Dave Dougherty: Well, having just experienced the car rental situation with a friend of mine, I was looking at the prices and he, you know he tends to be on the cheaper side of of things and I said, screw, screw it. The premium car is only $20 more. I will pay the $20 because $5 a day. For a nicer car is worth it to me when what we're talking about is a lot of driving to and from places.
Sure. Right. Because then I don't show up on my vacation and I get stuck in a, you know, Volkswagen golf with all of our luggage, with all of our, you [00:10:00] know, and we're just crunched, like mm-hmm. Nope. Nope. Not happening. That's not how I travel.
Alex Pokorny: Yeah. Which there's a lot, there's a lot of context there and mm-hmm.
There's a lot of nuance there as well, which I think that, to Ruthie's point of her definitions, I think that really gets into the agent that people are talking about versus the agent that we've seen a lot today, which is more of those automated workflows, which would be, go to this website, find this thing, select it, go through this purchase process, use the saved credit card, purchase it, which that's a workflow.
There's, there's, I think a good line there, Hy.
Ruthi Corcoran: Some of the thoughts come to mind as we talk through this. And I'm also thinking about, Alice, your original question of sort of like what it concurrently do and sort of what, what do we think it can do or sort of where is it trending that it may be isn't quite, but we see, we see little bits and pieces of it is kind of how I see it.
So first I wanna just. Put a note that if you put a high schooler or intern on this, they might [00:11:00] not have the full thought process. Oh, I know. Yeah. We might be giving too much credit, but I think it's a really good analogy. But like a workflow to me is more like an intern or a, you're out, you, you have your documentation.
You go, go execute, said documentation.
Dave Dougherty: I'm glad you brought that up because you are talking
Ruthi Corcoran: about
Dave Dougherty: question. The intelligence of high schoolers publicly. So thank you for bringing that one up, Ruth.
Ruthi Corcoran: Not I'm setting the bar low. Go ahead and jump.
But then I think about like the, the sort of more agentic piece that we're talking more about an assistant or a trained coworker, right? Mm-hmm. It's, it's, you know, that extra layer. And what I notice is, a, a couple of things. First is one of the, we talked about this a little bit, Alex, of this convergence idea of you've got you've got the natural language, so now you can, you can talk to your computer, [00:12:00] which I think we brought that up too as an idea of like, now you can speak to the computers.
That's pretty cool that that alone mm-hmm. Does some, changes the game a bit. You can speak to the computer in order to execute on the automated workflow so that that addition. Now all of a sudden makes the automated workflow a bit more powerful. Or you might be able to create more automated workflows than you could before.

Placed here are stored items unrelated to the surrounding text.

(** * official/transformer/v2/misc.py

    A shallow embedding of the Transformer configuration module: the
    parameter-set resolver [get_model_params] over a store of dictionary
    objects, and [define_transformer_flags] with its four cross-field
    validators over a model of the flag registry. *)

From stdpp Require Import gmap strings pretty.

Local Open Scope Z_scope.
Local Open Scope string_scope.

(** ** Python exceptions and the state-and-exception monad *)

Inductive exn : Type :=
  | ValueError (msg : string)
  | KeyError (key : string)
  | DuplicateFlagError (flagname : string)
  | UnrecognizedFlagError (flagname : string)
  | IllegalFlagValueError (msg : string)
  | ValidationError (msg : string)
  | DanglingReference.

Inductive result (A : Type) : Type :=
  | Ok (a : A)
  | Raise (e : exn).

Arguments Ok {A} a.
Arguments Raise {A} e.

#[global] Instance exn_eq_dec : EqDecision exn.
Proof. solve_decision. Defined.

#[global] Instance result_eq_dec {A} `{EqDecision A} : EqDecision (result A).
Proof. solve_decision. Defined.

(** A computation reads and writes a state [S]; when it raises, the state
    reached so far stays, as in Python. *)
Definition M (S A : Type) : Type := S → result A * S.

Definition ret {S A} (a : A) : M S A := λ s, (Ok a, s).

Definition raise {S A} (e : exn) : M S A := λ s, (Raise e, s).

Definition bind {S A B} (c : M S A) (k : A → M S B) : M S B :=
  λ s, match c s with
       | (Ok a, s') => k a s'
       | (Raise e, s') => (Raise e, s')
       end.

#[global] Instance M_ret {S} : MRet (M S) := λ A, ret.
#[global] Instance M_bind {S} : MBind (M S) := λ A B k c, bind c k.

(** [s] occurs in [msg]. *)
Definition contains (msg s : string) : Prop :=
  ∃ pre post, msg = pre +:+ s +:+ post.

(** ** The store of dictionary objects *)

(** Object identities. *)
Abbreviation loc := positive (only parsing).

(** The names [official.transformer.model.model_params] binds: each is a
    reference to a dictionary object in the store. *)
Record model_params_module : Type := {
  TINY_PARAMS : loc;
  BASE_PARAMS : loc;
  BIG_PARAMS : loc;
  BASE_MULTI_GPU_PARAMS : loc;
  BIG_MULTI_GPU_PARAMS : loc
}.

Section params.
(** Hyperparameter values (numbers and booleans in model_params.py) are
    not inspected by this module. *)
Context {V : Type}.

Abbreviation heap := (gmap loc (gmap string V)) (only parsing).
(** C2, as the code has it: the table has the seven weekdays, Monday to
    Sunday in that order; a weekday with fact rows carries the sum of their
    prices and a weekday without fact rows carries a null value. *)
Theorem sales_by_day_slots (fdf : list Fact.row) :
  sales_by_day fdf = map (fun day => (day, weekday_slot fdf day)) day_order
  /\ map fst (sales_by_day fdf)
     = ["Monday"; "Tuesday"; "Wednesday"; "Thursday"; "Friday"; "Saturday";
        "Sunday"]%string
  /\ forall day, In day day_order ->
       (forall r, In r fdf -> Fact.day_of_week r <> Some day) ->
       In (day, None) (sales_by_day fdf).
Proof.
  assert (sales_by_day fdf
          = map (fun day => (day, weekday_slot fdf day)) day_order) as E.
  { unfold sales_by_day, reindex. apply map_ext. intros day.
    now rewrite lookup_groupby_sum. }
  split; [exact E|]. split.
  - rewrite E. reflexivity.
  - intros day Hday Hnone. rewrite E. apply in_map_iff. exists day.
    split; [|exact Hday]. f_equal. unfold weekday_slot, group.
    replace (filter _ fdf) with (@nil Fact.row); [reflexivity|].
    symmetry. apply filter_nil_iff. intros r Hr.
    destruct (opt_eqb (Fact.day_of_week r) (Some day)) eqn:Eq;
      [|reflexivity].
    apply opt_eqb_eq in Eq. now apply Hnone in Eq.
Qed.

(** C2 as stated fails: a weekday without fact rows gets a null value, not
    a zero.  Here the only sale is on a Friday. *)
Lemma sales_by_day_missing_day_not_zero :
  ~ (forall (fdf : list Fact.row) (day : string),
       In day day_order ->
       (forall r, In r fdf -> Fact.day_of_week r <> Some day) ->
       exists z, In (day, Some z) (sales_by_day fdf) /\ (z == 0)%Q).
Proof.
  intros Hclaim.
  destruct (Hclaim (master_df (load_data (raw_one_sale None 10%Q)))
                   "Monday"%string)
    as (z & Hin & _).
  - now left.
  - intros r [<-|[]]. discriminate.
  - vm_compute in Hin.
    repeat (destruct Hin as [Hin|Hin]; [discriminate Hin|]). exact Hin.
Qed.

Example sales_by_day_friday_only :
  sales_by_day (master_df (load_data (raw_one_sale None 10%Q)))
  = [("Monday", None); ("Tuesday", None); ("Wednesday", None);
     ("Thursday", None); ("Friday", Some (10 + 0)%Q); ("Saturday", None);
     ("Sunday", None)]%string.
Proof. reflexivity. Qed.

(* ------------------------------------------------------------------ *)
(** ** Top categories by revenue *)

Lemma filter_all {A} (l : list A) : filter (fun _ => true) l = l.
Proof. induction l as [|x t IH]; simpl; [reflexivity|]. now rewrite IH. Qed.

Simply be, because you, me, a non-technical user can now create automated workflows. I couldn't before because I didn't have the technical chops. So that's kind of cool, and it's important to note that that alone is. An upgrade than what we have before, but maybe it's not the dream yet. And so then I think about this agentic thing.
And what I notice is if setting even work cases aside in my own personal use cases when I'm working with, when I'm using chat GPT to find the latest recipe or figure out how, what I can make out. My kitchen or decide on paint colors, it's already doing [00:13:00] that extra layer of asking me contextual questions.
Maybe it doesn't, it doesn't presume to know all the time what the answer is before giving me the answer, and that I think is important. It's, it's learning enough. Or it looks like it's learning enough to be able to ask the follow-up questions related to the rental car thing related to the airport. What is a convenient time to travel?
Doesn't, wouldn't shock me as a follow-up question that these, the current level of technology could. Could do. Mm-hmm. So that's where I go. I don't, I don't think we're that far away from the, the, what we talked about as this tic idea. And I would, I suspect that it's already in practice in places. Where it can, it can take information.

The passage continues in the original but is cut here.